Lemma digitChar_isDigit d : isDecimalDigit d -> isDigit (digitChar d) = true.
Proof. intros H. each_digit d H; reflexivity. Qed.

Lemma digitChar_value d : isDecimalDigit d -> digitValue (digitChar d) = d.
Proof. intros H. each_digit d H; reflexivity. Qed.

Lemma digitChar_not_space d : isDecimalDigit d -> isWhiteSpace (digitChar d) = false.
Proof. intros H. each_digit d H; reflexivity. Qed.

Lemma digitChar_not_sign d r :
  isDecimalDigit d -> splitSign (String (digitChar d) r) = (false, String (digitChar d) r).
Proof. intros H. each_digit d H; reflexivity. Qed.

Lemma digitsPrefix_digitsString ds :
  Forall isDecimalDigit ds -> digitsPrefix (digitsString ds) = (ds, "").
Proof.
  induction 1 as [|d r Hd Hr IH]; simpl; [reflexivity|].
  now rewrite digitChar_isDigit, IH, digitChar_value.
Qed.

Lemma digitsFrom_digits fuel : forall n acc,
  0 <= n -> Forall isDecimalDigit acc ->
  Forall isDecimalDigit (digitsFrom fuel n acc).
Proof.
  induction fuel as [|fuel IH]; intros n acc Hn Hacc; simpl; [exact Hacc|].
  destruct (n <? 10) eqn:E.
  - apply Z.ltb_lt in E. constructor; [unfold isDecimalDigit; lia | exact Hacc].
  - apply IH.
    + apply Z.div_pos; lia.
    + constructor; [|exact Hacc].
      unfold isDecimalDigit. pose proof (Z.mod_pos_bound n 10). lia.
Qed.

Lemma digitsFrom_value fuel : forall n acc,
  0 <= n < 10 ^ Z.of_nat fuel ->
  fold_left (fun a d => 10 * a + d) (digitsFrom fuel n acc) 0
  = fold_left (fun a d => 10 * a + d) acc n.
Proof.
  induction fuel as [|fuel IH]; intros n acc Hn.
  - simpl in *. assert (n = 0) by lia. now subst.
  - cbn [digitsFrom]. destruct (n <? 10) eqn:E.
    + simpl. reflexivity.
    + apply Z.ltb_ge in E. rewrite IH.
      * simpl. f_equal. pose proof (Z.div_mod n 10). lia.
      * rewrite Nat2Z.inj_succ, Z.pow_succ_r in Hn by lia.
        split; [apply Z.div_pos; lia|].
        apply Z.div_lt_upper_bound; lia.
Qed.

Lemma digitsFrom_length fuel : forall n acc k,
  0 <= n < 10 ^ Z.of_nat (S k) ->
  (length (digitsFrom fuel n acc) <= S k + length acc)%nat.
Proof.
  induction fuel as [|fuel IH]; intros n acc k Hn; simpl digitsFrom; [lia|].
  destruct (n <? 10) eqn:E; [simpl; lia|].
  apply Z.ltb_ge in E.
  destruct k as [|k]; [simpl in Hn; lia|].
  etransitivity; [apply (IH _ _ k)|simpl; lia].
  rewrite Nat2Z.inj_succ, Z.pow_succ_r in Hn by lia.
  split; [apply Z.div_pos; lia|].
  apply Z.div_lt_upper_bound; lia.
Qed.

Lemma enough_fuel n : 0 <= n -> n < 10 ^ Z.of_nat (S (Z.to_nat (Z.log2 n))).
Proof.
  intros Hn. rewrite Nat2Z.inj_succ, Z2Nat.id by apply Z.log2_nonneg.
  destruct (Z.eq_dec n 0) as [->|Hz]; [reflexivity|].
  destruct (Z.log2_spec n) as [_ H]; [lia|].
  eapply Z.lt_le_trans; [exact H|].
  apply Z.pow_le_mono_l. pose proof (Z.log2_nonneg n). lia.
Qed.

Lemma digitsOf_digits n : 0 <= n -> Forall isDecimalDigit (digitsOf n).
Proof. intros Hn. apply digitsFrom_digits; [exact Hn | constructor]. Qed.

Lemma digitsOf_value n : 0 <= n -> digitsValue (digitsOf n) = n.
Proof.
  intros Hn. unfold digitsValue, digitsOf.
  rewrite digitsFrom_value; [reflexivity|].
  split; [exact Hn | now apply enough_fuel].
Qed.

Lemma digitsOf_length n k :
  0 <= n < 10 ^ Z.of_nat (S k) -> (length (digitsOf n) <= S k)%nat.
Proof.
  intros Hn. unfold digitsOf.
  pose proof (digitsFrom_length (S (Z.to_nat (Z.log2 n))) n [] k Hn) as H.
  change (length (@nil Z)) with 0%nat in H. lia.
Qed.

Lemma digitsFrom_nonempty fuel : forall n acc,
  acc <> [] -> digitsFrom fuel n acc <> [].
Proof.
  induction fuel as [|fuel IH]; intros n acc Hacc; simpl; [exact Hacc|].
  destruct (n <? 10); [discriminate | apply IH; discriminate].
Qed.

Lemma digitsOf_nonempty n : digitsOf n <> [].
Proof.
  unfold digitsOf. simpl. destruct (n <? 10); [discriminate|].
  apply digitsFrom_nonempty. discriminate.
Qed.

Lemma stripTrailingZeros_length ds :
  (length (stripTrailingZeros ds) <= length ds)%nat.
Proof.
  induction ds as [|d r IH]; simpl; [lia|].
  destruct (stripTrailingZeros r); [destruct (d =? 0)|]; simpl in *; lia.
Qed.

Lemma stripTrailingZeros_restore ds :
  (stripTrailingZeros ds
   ++ zeros (length ds - length (stripTrailingZeros ds)))%list = ds.
Proof.
  unfold zeros.
  induction ds as [|d r IH]; simpl; [reflexivity|].
  pose proof (stripTrailingZeros_length r) as Hlen.
  destruct (stripTrailingZeros r) as [|d' r'] eqn:E.
  - simpl in IH. rewrite Nat.sub_0_r in IH.
    destruct (d =? 0) eqn:Ed.
    + apply Z.eqb_eq in Ed. subst d. simpl. now rewrite IH.
    + simpl. rewrite Nat.sub_0_r. now rewrite IH.
  - simpl in *. now rewrite IH.
Qed.

Lemma parseInt_digitsString ds :
  ds <> [] -> Forall isDecimalDigit ds ->
  parseInt (digitsString ds) = Int (digitsValue ds) /\
  parseInt (String "-" (digitsString ds)) = Int (- digitsValue ds).
Proof.
  intros Hne Hds. pose proof (digitsPrefix_digitsString ds Hds) as Hp.
  destruct ds as [|d r]; [congruence|].
  inversion Hds as [|? ? Hd Hr]; subst.
  change (digitsString (d :: r))
    with (String (digitChar d) (digitsString r)) in *.
  split; unfold parseInt.
  - cbn [trimStart]. rewrite digitChar_not_space by assumption.
    rewrite digitChar_not_sign by assumption.
    now rewrite Hp.
  - cbn [trimStart]. replace (isWhiteSpace "-") with false by reflexivity.
    cbn [splitSign]. now rewrite Hp.
Qed.

(** Below [10^21] an integer prints as its digits, and [parseInt] reads
    the same integer back. *)
Lemma parseInt_toString_Int z :
  Z.abs z < 10 ^ 21 -> parseInt (toString (Int z)) = Int z.
Proof.
  intros Hz. unfold toString.
  destruct (z =? 0) eqn:E0; [apply Z.eqb_eq in E0; now subst|].
  apply Z.eqb_neq in E0.
  assert (Habs : 0 <= Z.abs z < 10 ^ Z.of_nat 21) by (split; [lia | exact Hz]).
  pose proof (digitsOf_length _ 20 Habs) as Hlen.
  pose proof (digitsOf_digits (Z.abs z) (proj1 Habs)) as Hds.
  pose proof (digitsOf_value (Z.abs z) (proj1 Habs)) as Hval.
  pose proof (digitsOf_nonempty (Z.abs z)) as Hne.
  pose proof (stripTrailingZeros_length (digitsOf (Z.abs z))) as Hstrip.
  assert (Hprint : positiveToString (digitsOf (Z.abs z)) 0
                   = digitsString (digitsOf (Z.abs z))).
  { unfold positiveToString.
    rewrite Z.sub_0_r.
    rewrite (proj2 (Z.leb_le _ _)) by lia.
    rewrite (proj2 (Z.leb_le _ 21)) by lia.
    cbn [andb]. f_equal.
    replace (Z.to_nat _) with
      (length (digitsOf (Z.abs z))
       - length (stripTrailingZeros (digitsOf (Z.abs z))))%nat by lia.
    apply stripTrailingZeros_restore. }
  rewrite Hprint.
  destruct (parseInt_digitsString _ Hne Hds) as [Hpos Hneg].
  destruct (z <? 0) eqn:Es.
  - apply Z.ltb_lt in Es.
    change (parseInt (String "-" (digitsString (digitsOf (Z.abs z)))) = Int z).
    rewrite Hneg, Hval. f_equal. lia.
  - apply Z.ltb_ge in Es.
    change (parseInt (digitsString (digitsOf (Z.abs z))) = Int z).
    rewrite Hpos, Hval. f_equal. lia.
Qed.

End JsNumberFacts.

(** ** The state monad and the object store *)

Lemma bind_Return {A B} (m : M A) (f : A -> M B) s a s' :
  m s = (Return a, s') -> (m ≫= f) s = f a s'.
Proof. intros H. unfold mbind, M_bind, bind. now rewrite H. Qed.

==================================================

**What you need to do**
Would you filter the records and copy out each line containing "subst"?

**Output below**
  - simpl in *. assert (n = 0) by lia. now subst.
    + apply Z.eqb_eq in Ed. subst d. simpl. now rewrite IH.
  inversion Hds as [|? ? Hd Hr]; subst.
  destruct (z =? 0) eqn:E0; [apply Z.eqb_eq in E0; now subst|].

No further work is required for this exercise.